- **YOUR TASK**
Would you copy each line of the data below that has "Nodes"?

╭─ SUPPLIED RECORDS

(** The text of the path handed on.  Whatever the path and the tables, a request that
    passes the checks goes to a stored, enabled route, and the string
    [upstream_path] begins with [/v2], holds no two adjacent dots, is at most eight
    bytes longer than the path requested, and ends in the query it came with; a path
    without a query in it stays without.  This is about the text: a [/v2] is not
    followed by a slash when the request's was not, and the URL parser that joins the
    text to the node's base also takes the encoded [%2e%2e] as a parent segment,
    which these checks let through. *)
Theorem resolved_path_shape d d' u res :
  path_invalid (u_path u) = false -> route_registry_path d d' u = Ok res ->
  (resolved_route res ∈ routes d \/ resolved_route res ∈ routes d') /\ Route.enabled (resolved_route res) = true /\
  exists p, upstream_path res = with_query p (u_query u) /\ starts_with "/v2" p = true /\
    contains ".." p = false /\ slen p <= slen (u_path u) + 8 /\
    (absent "?" (u_path u) = true -> absent "?" p = true).
Proof.
  unfold path_invalid. rewrite contains_dots. intros [[_ Hv]%orb_false_iff Hdots]%orb_false_iff.
  apply negb_false_iff in Hv. unfold route_registry_path.
  destruct (strip_prefix "/v2/" (u_path u)) as [rest|] eqn:Es; [|by apply unrouted_safe].
  apply strip_prefix_Some in Es. destruct (last_marker rest) as [i|]; [|by apply unrouted_safe].
  destruct (select_route d d' (str_take i rest)) as [[r repository]|] eqn:Er; [|done]. simpl.
  unfold require_enabled_route. destruct (Route.enabled r) eqn:Ee; [|done].
  destruct (parse_mode _) as [m|]; [|done]. destruct (is_empty _); [done|]. intros [= <-].
  apply select_route_from in Er as [Hin [front Hf]]. split; [done|]. split; [done|]. simpl.
  assert (rest = front +:+ (repository +:+ str_drop i rest)) as Hrest by (by rewrite <- str_app_assoc, <- Hf, str_take_drop).
  rewrite Es in *. rewrite dots_v2 in Hdots. rewrite Hrest in Hdots. apply dots_tail in Hdots.
  assert (slen repository + slen (str_drop i rest) <= slen rest) as Hlen.
  { rewrite Hrest at 2. rewrite !slen_app. pose proof (slen_nonneg front). lia. }
  eexists. split; [done|]. split; [done|]. rewrite contains_dots, dots_v2, !slen_app.
  split; [by apply dots_library|]. split; [pose proof (library_length m repository); lia|].
  intros Ha. apply absent_tail in Ha. rewrite Hrest in Ha. apply absent_tail in Ha.
  rewrite absent_app in Ha |- *. apply andb_true_iff in Ha as [H1 H2].
  rewrite absent_app, H2, library_absent by done. done.
Qed.
(* ===== verification/Upstream.v ===== *)
(** * Upstream requests

    src/src/upstream.rs: the one way out of the proxy.  A request to a node is sent on
    a client pinned to validated addresses, answers a Bearer challenge with a token
    from a trusted realm, and follows at most three redirects without credentials.
    The state keeps the token and transport caches and the trace of the requests that
    left; [transport] answers the n-th of them.  The [url] and
    [www-authenticate-parser] crates, DNS, the JSON decoder and the retention of the
    [moka] caches are parameters. *)

From stdpp Require Import base gmap sets list strings pretty.
From Stdlib Require Import ZArith Lia Ascii Strings.Byte.
From S2P Require Import Prelude F64 Text Errors Model Selection Files Http Security Crypto Nodes.
(* ===== verification/Domainfold.v ===== *)
(** * Domain mappings

    src/src/domainfold.rs and the mapping statements of src/src/db.rs: a mapping folds
    the URLs below an upstream base into those below a public base, and requests to
    the public host are sent on to the upstream.  The [url] crate and the authority
    parser are parameters, as in Security.v and Upstream.v. *)

From stdpp Require Import base gmap sets list strings.
From Stdlib Require Import ZArith Lia Ascii.
From S2P Require Import Prelude Text Errors Files Http Tables Security Crypto Nodes Upstream Paths.

#[local] Set Default Proof Using "Type*".

Module Mapping.
(** [domain_mapping::Model]. *)
Record Model := {
  id : Uuid;
  source_host : string;
  upstream_base : string;
  public_base : string;
  enabled : bool;
  created_at : Z;
  updated_at : Z
}.
End Mapping.

Module Domainfold.
Import Tables Paths Upstream.

Record MappingInput := { m_source_host : string; m_upstream_base : string; m_public_base : string; m_enabled : bool }.
Record ConvertOutput := { original_url : string; accelerated_url : string; mapping_id : Uuid }.

(** ** Statements *)

(** The primary key and the unique column. *)
Definition mapping_clash (r x : Mapping.Model) : bool :=
  (Mapping.id x =? Mapping.id r)%N || (Mapping.source_host x =?s Mapping.source_host r).

Definition list_mappings (d : list Mapping.Model) : list Mapping.Model :=
  sort_by (fun a b => String.compare (Mapping.source_host a) (Mapping.source_host b)) d.
Definition get_mapping (d : list Mapping.Model) (i : Uuid) : option Mapping.Model := by_id Mapping.id i d.

Definition insert_mapping (d : list Mapping.Model) (r : Mapping.Model) : result (list Mapping.Model) DbErr :=
  if existsb (mapping_clash r) d then Err unique_failed else Ok (d ++ [r]).

Definition save_mapping (d : list Mapping.Model) (r : Mapping.Model) : result (list Mapping.Model) DbErr :=
  match by_id Mapping.id (Mapping.id r) d with
  | None => Err not_updated
  | Some _ =>
      if existsb (mapping_clash r) (others Mapping.id (Mapping.id r) d) then Err unique_failed
      else Ok (replace Mapping.id r d)
  end.

Definition delete_mapping (d : list Mapping.Model) (i : Uuid) : Z * list Mapping.Model :=
  match by_id Mapping.id i d with
  | None => (0, d)
  | Some _ => (1, delete_id Mapping.id i d)
  end.

Definition delete (d : list Mapping.Model) (i : Uuid) : ApiResult unit * list Mapping.Model :=
  let (n, d) := delete_mapping d i in (if n =? 0 then Err (NotFound "mapping") else Ok tt, d).

Definition trim_end_slashes (s : string) : string := trim_end_by (fun c => Ascii.eqb c "/"%char) s.

Section Urls.
Context {Url : Type} (api : UrlApi Url) (ops : UrlOps Url).

(** ** Editing *)

Definition http_scheme (u : Url) : bool := (url_scheme api u =?s "http") || (url_scheme api u =?s "https").

Definition normalize_base (raw : string) : ApiResult string :=
  let? url := ok_or (url_parse api raw) (BadRequest "invalid mapping base URL") in
  if negb (http_scheme url) || is_none (url_host_str api url) then Err (BadRequest "mapping base must be an HTTP(S) URL")
  else if negb (is_empty (url_username api url)) || is_some (url_password api url)
  then Err (BadRequest "mapping base URL must not contain credentials")
  else
    let url := url_clear_fragment api (url_clear_query api url) in
    let url := if negb (ends_with "/" (url_path api url)) then url_set_path api (url_path api url +:+ "/") url else url in
    Ok (url_text ops url).

Definition validate (input : MappingInput) : ApiResult MappingInput :=
  let source_host := to_ascii_lowercase (trim (m_source_host input)) in
  if is_empty source_host || (253 <? slen source_host) || contains "/" source_host || contains ":" source_host
  then Err (BadRequest "invalid source host")
  else
    let? upstream_base := normalize_base (m_upstream_base input) in
    let? public_base := normalize_base (m_public_base input) in
    Ok {| m_source_host := source_host; m_upstream_base := upstream_base; m_public_base := public_base;
          m_enabled := m_enabled input |}.

Definition mapping_of (i : Uuid) (input : MappingInput) (created_at updated_at : Z) : Mapping.Model :=
  {| Mapping.id := i; Mapping.source_host := m_source_host input; Mapping.upstream_base := m_upstream_base input;
     Mapping.public_base := m_public_base input; Mapping.enabled := m_enabled input;
     Mapping.created_at := created_at; Mapping.updated_at := updated_at |}.

Definition create (d : list Mapping.Model) (input : MappingInput) (i : Uuid) (now : Z)
    : ApiResult Mapping.Model * list Mapping.Model :=
  match validate input with
  | Err e => (Err e, d)
  | Ok input =>
      let r := mapping_of i input now now in
      match insert_mapping d r with Ok d => (Ok r, d) | Err e => (Err (Database e), d) end
  end.

Section Interleaved.
(** What other requests do between the read and the write of an update. *)
Variable between : list Mapping.Model -> list Mapping.Model.

Definition update (d : list Mapping.Model) (i : Uuid) (input : MappingInput) (now : Z)
    : ApiResult Mapping.Model * list Mapping.Model :=
  match (let? input := validate input in
         let? model := ok_or (get_mapping d i) (NotFound "mapping") in
         Ok (mapping_of (Mapping.id model) input (Mapping.created_at model) now)) with
  | Err e => (Err e, d)
  | Ok r =>
      let d := between d in
      match save_mapping d r with Ok d => (Ok r, d) | Err e => (Err (Database e), d) end
  end.
End Interleaved.

(** ** Folding *)

Definition mapping_for (d : list Mapping.Model) (p : Mapping.Model -> bool) : option Mapping.Model :=
  List.find (fun m => Mapping.enabled m && p m) (list_mappings d).

(** The upstream is the origin of the URL. *)
Definition same_origin (original upstream : Url) : bool :=
  (url_scheme api original =?s url_scheme api upstream)
  && bool_decide (url_host_str api original = url_host_str api upstream)
  && bool_decide (url_port_or_known_default api original = url_port_or_known_default api upstream)
  && (url_username api upstream =?s "") && is_none (url_password api upstream).

Definition below (upstream_path path : string) : bool :=
  is_empty upstream_path || (path =?s upstream_path)
  || is_some_and (strip_prefix upstream_path path) (starts_with "/").

Section Query.
(** [original.query()]. *)
Variable url_query : Url -> option string.

Definition convert (d : list Mapping.Model) (raw : string) : ApiResult ConvertOutput :=
  if 4096 <? slen raw then Err (BadRequest "URL is too long")
  else
    let? original := ok_or (url_parse api raw) (BadRequest "invalid URL") in
    if negb (http_scheme original) then Err (BadRequest "only HTTP and HTTPS URLs can be converted")
    else
      let? host := ok_or (url_host_str api original) (BadRequest "URL has no host") in
      let? mapping := ok_or (mapping_for d (fun m => eq_ignore_ascii_case host (Mapping.source_host m)))
                        (BadRequest "this domain has no acceleration mapping") in
      let? upstream := ok_or (url_parse api (Mapping.upstream_base mapping)) (Internal "url") in
      if negb (same_origin original upstream) then Err (BadRequest "URL does not match the mapping upstream")
      else
        let upstream_path := trim_end_slashes (url_path api upstream) in
        if negb (below upstream_path (url_path api original))
        then Err (BadRequest "URL does not match the mapping upstream path")
        else
          let suffix := unwrap_or (strip_prefix upstream_path (url_path api original)) (url_path api original) in
          let? public := ok_or (url_parse api (Mapping.public_base mapping)) (Internal "url") in
          let? accelerated := ok_or (url_join ops public (trim_slashes suffix)) (Internal "url") in
          let accelerated := url_set_query ops (url_query original) accelerated in
          Ok {| original_url := url_text ops original; accelerated_url := url_text ops accelerated;
                mapping_id := Mapping.id mapping |}.
End Query.

(** ** Proxying *)

Section Proxy.
Variable parse_authority : string -> option (string * option Z).

(** The host the request is for. *)
Definition request_host (q : Request) : option string :=
  let* v := header_str (q_headers q) "host" in
  let* (host, _) := parse_authority v in
  Some (to_ascii_lowercase (trim_matches (fun c => char_in c "[]") host)).

Definition public_host_is (host : string) (m : Mapping.Model) : bool :=
  is_some_and (let* u := url_parse api (Mapping.public_base m) in url_host_str api u) (fun v => eq_ignore_ascii_case v host).

Definition folded_suffix (public_prefix path : string) : ApiResult string :=
  if is_empty public_prefix then Ok path
  else if path =?s public_prefix then Ok ""
  else ok_or (strip_prefix (public_prefix +:+ "/") path)
         (BadRequest "request path does not match the DomainFold mapping").

(** The upstream URL of a request that a mapping takes. *)
Definition folded_url (m : Mapping.Model) (u : Uri) : ApiResult Url :=
  let? public := ok_or (url_parse api (Mapping.public_base m)) (Internal "url") in
  let? suffix := folded_suffix (trim_end_slashes (url_path api public)) (u_path u) in
  let? upstream := ok_or (url_parse api (Mapping.upstream_base m)) (Internal "url") in
  let? upstream := ok_or (url_join ops upstream (trim_slashes suffix)) (Internal "url") in
  Ok (url_set_query ops (u_query u) upstream).

Definition domain_headers : list string :=
  ["content-type"; "content-length"; "content-range"; "content-disposition"; "accept-ranges"; "etag"; "last-modified";
   "cache-control"].

Definition domain_response (r : Response) : Response :=
  {| r_status := r_status r; r_headers := copy_headers domain_headers (r_headers r) []; r_content_length := None;
     r_body := r_body r |}.

Section State.
(** [upstream.send_public_url] and the state of the upstream service. *)
Context {S : Type} (send_public_url : S -> Method -> Url -> HeaderMap -> ApiResult Response * S).

Definition send_domain_request (s : S) (m : Method) (url : Url) (h : HeaderMap) : ApiResult Response * S :=
  match send_public_url s m url h with
  | (Ok r, s) => (Ok (domain_response r), s)
  | (Err e, s) => (Err e, s)
  end.

(** [Ok None] leaves the request to the caller. *)
Definition proxy_if_mapping (d : list Mapping.Model) (s : S) (q : Request) : ApiResult (option Response) * S :=
  match (let* host := request_host q in mapping_for d (public_host_is host)) with
  | None => (Ok None, s)
  | Some mapping =>
      match read_method (q_method q) with
      | None => (Ok (Some (status_response 405)), s)
      | Some m =>
          match folded_url mapping (q_uri q) with
          | Err e => (Err e, s)
          | Ok url =>
              match send_domain_request s m url (q_headers q) with
              | (Ok r, s) => (Ok (Some r), s)
              | (Err e, s) => (Err e, s)
              end
          end
      end
  end.
End State.
End Proxy.

(** ** Properties *)



Variable url_query : Url -> option string.




Lemma trim_slashes_slash r : starts_with "/" r = false -> trim_slashes (String "/" r) = r.
Proof using Type.
  intros H. unfold trim_slashes. cbn [trim_start_by]. replace (Ascii.eqb "/" "/") with true by reflexivity.
  destruct r as [|c r]; [done|]. simpl. destruct (Ascii.eqb_spec c "/") as [->|]; [|done]. by destruct r.
Qed.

╰─

- **WRITTEN REPLY**
From S2P Require Import Prelude F64 Text Errors Model Selection Files Http Security Crypto Nodes.
From S2P Require Import Prelude Text Errors Files Http Tables Security Crypto Nodes Upstream Paths.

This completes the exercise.